Y es que, tal y como explica el letrado que ha llevado el caso, Agustín Bocos, aunque el Ayuntamiento argumentó en un principio que no tenía competencias sobre el ruido que se genera en una terraza comunitaria, la sentencia ha puesto de manifiesto que las instituciones locales están obligadas a intervenir ante denuncias vecinales que adviertan del incumplimiento de los parámetros establecidos por la Ley del Ruido. De hecho, la organización que preside el letrado vallisoletano, la Asociación Juristas contra el Ruido, ya auguró hace unos años, con motivo de la prohibición del consumo de tabaco en los bares, que se incrementarían los conflictos vecinales por las molestias que generan los fumadores que se concentran a las puertas de los bares.

Vía penal: último recurso

El vecino de La Cistérniga ha ganado la primera batalla y después de varios años de protestas. El procedimiento se ha dilatado porque se inició contra el propietario del bar y por la vía penal y, como explica el letrado, «las sentencias condenatorias penales por contaminación acústica solo llegan a buen término cuando hay prevaricación en los responsables municipales o el daño medioambiental es muy grande y normalmente, tal y como sucedió en este caso, los denunciados son absueltos». Por otro lado, el fallo actual condena al Ayuntamiento por el exceso de ruido, pero desestima su responsabilidad en lo que al presunto incumplimiento del horario de cierre por parte del establecimientos de refiere, por ser esta cuestión competencial del Gobierno regional.

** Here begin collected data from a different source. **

Lemma plug_forward_ok used mx lf h bs1 n bs2 :
  heap_at h (bs1 ++ (n, false) :: bs2) → lf ≤ total bs1 →
  ∃ h', plug_forward (obj used mx lf h) (hp + total bs1) = obj used mx lf h' ∧ heap_at h' (bs1 ++ absorb n bs2)
    ∧ live h' 0 (bs1 ++ absorb n bs2) = live h 0 (bs1 ++ (n, false) :: bs2).
Proof using G.
  intros H Hlf. destruct (chain_hdr _ _ _ _ _ H) as (H1 & H2 & H3 & Hn & Hd & Ho & Hod & HE & Ht2).
  unfold plug_forward. rewrite next_obj, H2. cbn [heap_ptr obj]. fold (obj used mx lf h).
  assert (Hno : MEM_ISUSED (obj used mx lf h) (hp + (total bs1 + n)) = true ∧ absorb n bs2 = (n, false) :: bs2
    ∨ ∃ n2 r, bs2 = (n2, false) :: r).
  { destruct bs2 as [|[n2 [|]] r]; [| |by right; eexists _, _].
    - left. split; [|done]. replace (total bs1 + n) with E by (simpl in HE; lia). by eapply isused_end.
    - left. split; [|done]. rewrite <-(total_snoc bs1 n false). rewrite cons_middle, app_assoc in H. by eapply isused_blk. }
  destruct Hno as [[Hu ->] | (n2 & r & ->)]; [exists h; by rewrite Hu, andb_false_r |].
  exists (merged h (total bs1) n n2). split; [|by apply merge_ok].
  pose proof H as H'. rewrite cons_middle, app_assoc in H'.
  destruct (chain_hdr _ _ _ _ _ H') as (K1 & K2 & _ & Kn & Kd & _ & _ & KE & Kt).
  pose proof (isused_blk used mx lf _ _ _ _ _ H') as Hu. rewrite total_snoc in K1, K2, KE, Hu.
  pose proof (ha_len _ _ H) as Hl. set (o := total bs1) in *. pose proof (ge_fit G). pose proof (ge_hp G).
  cbn [obj heap_end lfree]. fold (obj used mx lf h). rewrite Hu.
  destruct (Z.eqb_spec (hp + o) (hp + (o + n))); [lia |]. destruct (Z.eqb_spec (hp + (o + n)) (hp + E)); [lia |].
  destruct (Z.eqb_spec (hp + lf) (hp + (o + n))); [lia |]. cbn [negb andb].
  rewrite set_pool_obj, next_obj, set_next_obj, next_obj. cbn [obj heap_ptr].
  fold (obj used mx lf (store_u32 (store_u32 h (o + n) 0) (o + 4) (load_u32 (store_u32 h (o + n) 0) (o + n + 4)))).
  lds. rewrite K2. rewrite set_prev_obj. replace (hp + o - hp) with o by lia. by rewrite u32_small by (unfold is_u32; lia).
Qed.
(* ===== verification/SmallMemHeap.v ===== *)
(** The heap as a map from addresses to blocks of bytes: the calls of the system heap against
    an abstract allocator, the search for a free block, and repeated releases. *)

From stdpp Require Import gmap.
From S2P Require Import Prelude.
From S2P Require Import RtDef.
From S2P Require Import CText.
From S2P Require Import SmallMem.
From S2P Require Import SmallMemChain.
From S2P Require Import SmallMemOps.
From S2P Require Import SmallMemSpec.
From Stdlib Require Import Sorted.
Open Scope Z_scope.

(** * The blocks in use *)

(** Follow the headers from offset [o] to the end of the heap. *)
Fixpoint heap_walk (fuel : nat) (m : rt_small_mem) (o : Z) : list (Z * list Z) :=
  match fuel with
  | O => []
  | S fuel =>
      let mem := heap_ptr m + o in
      if mem =? heap_end m then [] else
      (if MEM_ISUSED m mem then [(mem + 16, data (sm_heap m) o (item_next m mem - o))] else [])
        ++ heap_walk fuel m (item_next m mem)
  end.
Definition heap_blocks (m : rt_small_mem) : gmap Z (list Z) := list_to_map (heap_walk (heap_fuel m) m 0).

(** The invariant of the heap. *)
Definition smem_inv (m : rt_small_mem) : Prop :=
  ∃ self hp E mx h bs, geometry self hp E ∧ inv self E mx h bs ∧ m = heap_obj self hp E mx h bs.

En cualquier caso, contra ella cabe recurso de apelación, como ha sucedido con la sentencia condenatoria al Ayuntamiento de Medina del Campo, fallada también por la vía contenciosa y argumentada por el mismo letrado –uno de los mayores especialistas españoles en procedimientos por ruidos–. La Justicia dio este otoño la razón a un vecino medinense al que molestaba el estruendo ocasionado por el camión municipal de la basura y condenaba al Ayuntamiento no solo a pagarle una indemnización de ocho mil euros, sino a adoptar las pertinentes medidas para reducir esta contaminación acústica del servicio municipal de limpieza.

La lucha de Francisco García había sido larga, desde el año 2007, y hasta ese momento totalmente infructuosa –ni siguiera llegaron a efectuarse las pertinentes mediciones– hasta que llegó al juzgado, aunque, finalmente, el Ayuntamiento ha decidido presentar un recurso de apelación. Habrá que esperar a una sentencia firme.

A diferencia de los ayuntameintos, que por falta de medios o por dejadez no suelen cumplir sus responsabilidades en materia de Ruido, Bocos reconoce que en los últimos años el Ayuntamiento de Valladolid se ha ‘puesto las pilas’ y prácticamente ha resuelto «gravísimos» problemas como los que se producían en la calle de bares Francisco Suárez. «Hay que reconocerlo. Esa calle era un auténtico calvario (había locales sin licencia, discotecas con licencias de churrerías, etc) y el Ayuntamiento lo ha resuelto de forma satisfactoria. El mayor problema de Valladolid capital quizás se concentra ahora en la calle Macías Picavea».

La mayoría de las denuncias por ruidos que tramita esta asociación, creada en 2001, continúan produciéndose por la falta de aislamiento acústico en los locales de ocio, aunque también son habituales las que tienen como origen un vecindario poco solidario (ruidoso, discutidor o fiestero) o la existencia de animales, fundamentalmente perros a los que no se les proporciona el cuidado necesario y se quejan durante varias horas al día.